My data set contains ~1800 individuals that were first captured as chicks (~45%; known-age), immature non-breeders (~10%; unknown-age) and breeding adults (~45%; unknown-age). The dataset spans 19 timepoints (years) and has variable but generally increasing survey effort. In this species, chicks fledge, and are typically not easily observed for several years while immature non-breeder, before successfully recruiting to become breeding adults. Occasionally immature non-breeders are detected, with some uncertainty around breeding status. Chicks captured in most recent (4-5) years have not yet returned as adult breeders.

Up to now, I have a model that seems to work (below), that estimates time-variant transition probability from immature non-breeder (NB) to breeding adult (BA) (i.e. recruitment), by lumping chicks and non-breeders into a single NB category. Recruitment varies from 0.01-0.13 each year, while in a time-invariant model recruitment probability is estimated as 0.04. (This seems infeasibly low?)

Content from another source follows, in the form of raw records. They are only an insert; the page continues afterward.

(* ===== verification/SqlText.v ===== *)
(** * SQL text

    The lexical layer of [src/internal/queryplan/compiler.go]: identifiers,
    literals, the acceptance of [strconv.ParseFloat], and a lexer for the SQL the
    compiler emits, against which the text is proved to mean what was asked. *)

From S2P Require Import Prelude GoBytes Ordering GoText FactId.
Import GoText FactId.

Module SqlText.

(** ** Values of [any] in a query plan

    What [encoding/json] decodes with [UseNumber], and a [float64], given by the
    two texts the source takes of it: [strconv.FormatFloat(v, 'g', -1, 64)] and
    [json.Marshal(v)] (an error for the infinities and NaN).  A JSON object,
    which no operator accepts, is given by its canonical text. *)
Inductive any :=
  | ANil
  | ABool (b : bool)
  | AString (s : string)
  | ANumber (text : string)
  | AFloat (text : string) (encoded : option bytes)
  | AArray (items : list any)
  | AObject (canonical : bytes).

(** ** [strconv.ParseFloat]: which texts are accepted *)
Definition digit (c : ascii) : bool := (48 <=? byte_val c) && (byte_val c <=? 57).
Definition lower_letter (c : ascii) : bool := (97 <=? byte_val c) && (byte_val c <=? 122).
Definition upper_letter (c : ascii) : bool := (65 <=? byte_val c) && (byte_val c <=? 90).
Definition letter (c : ascii) : bool := lower_letter c || upper_letter c.
Definition hex_letter (c : ascii) : bool := let x := byte_val (to_lower_byte c) in (97 <=? x) && (x <=? 102).
Definition sign_byte (c : ascii) : bool := Ascii.eqb c "+" || Ascii.eqb c "-".
Definition drop_sign (l : bytes) : bytes := match l with c :: r => if sign_byte c then r else l | [] => [] end.
Definition digit_value (c : ascii) : Z := default 0 (hex_value c).

Definition special (l : bytes) : bool :=
  let lower := of_bytes (map to_lower_byte l) in
  let unsigned := of_bytes (map to_lower_byte (drop_sign l)) in
  same lower "nan" || same unsigned "inf" || same unsigned "infinity".

Record mantissa := MkMantissa { mDot : bool; mDigits : bool; mValue : Z; mFraction : Z; mUnderscores : bool }.

(** The loop over the digits, one dot and underscores: what was read and what is left. *)
Fixpoint read_mantissa (hex : bool) (m : mantissa) (l : bytes) : mantissa * bytes :=
  match l with
  | [] => (m, [])
  | c :: r =>
      if Ascii.eqb c "_" then read_mantissa hex (MkMantissa (mDot m) (mDigits m) (mValue m) (mFraction m) true) r
      else if Ascii.eqb c "." then
        if mDot m then (m, l) else read_mantissa hex (MkMantissa true (mDigits m) (mValue m) (mFraction m) (mUnderscores m)) r
      else if digit c || (hex && hex_letter c) then
        read_mantissa hex (MkMantissa (mDot m) true (mValue m * (if hex then 16 else 10) + digit_value c)
          (if mDot m then mFraction m + 1 else mFraction m) (mUnderscores m)) r
      else (m, l)
  end.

I have tried to modify this model in different ways to estimate the probability of recruitment at different ages. Mainly, I have tried to use the subset of birds banded as chicks that are of known age, and tried to code the time-variant estimation of state transition so estimates are relative to the first capture of each known-age individual, such that the time-variant transition estimates equate to probability of transition at each age. No other models beyond this model appear to run successfully or produce anything meaningful. 

I'm still new to not only Nimble, but also this type of capture-recapture data analysis, so there is a good chance I'm missing something fundamental too. 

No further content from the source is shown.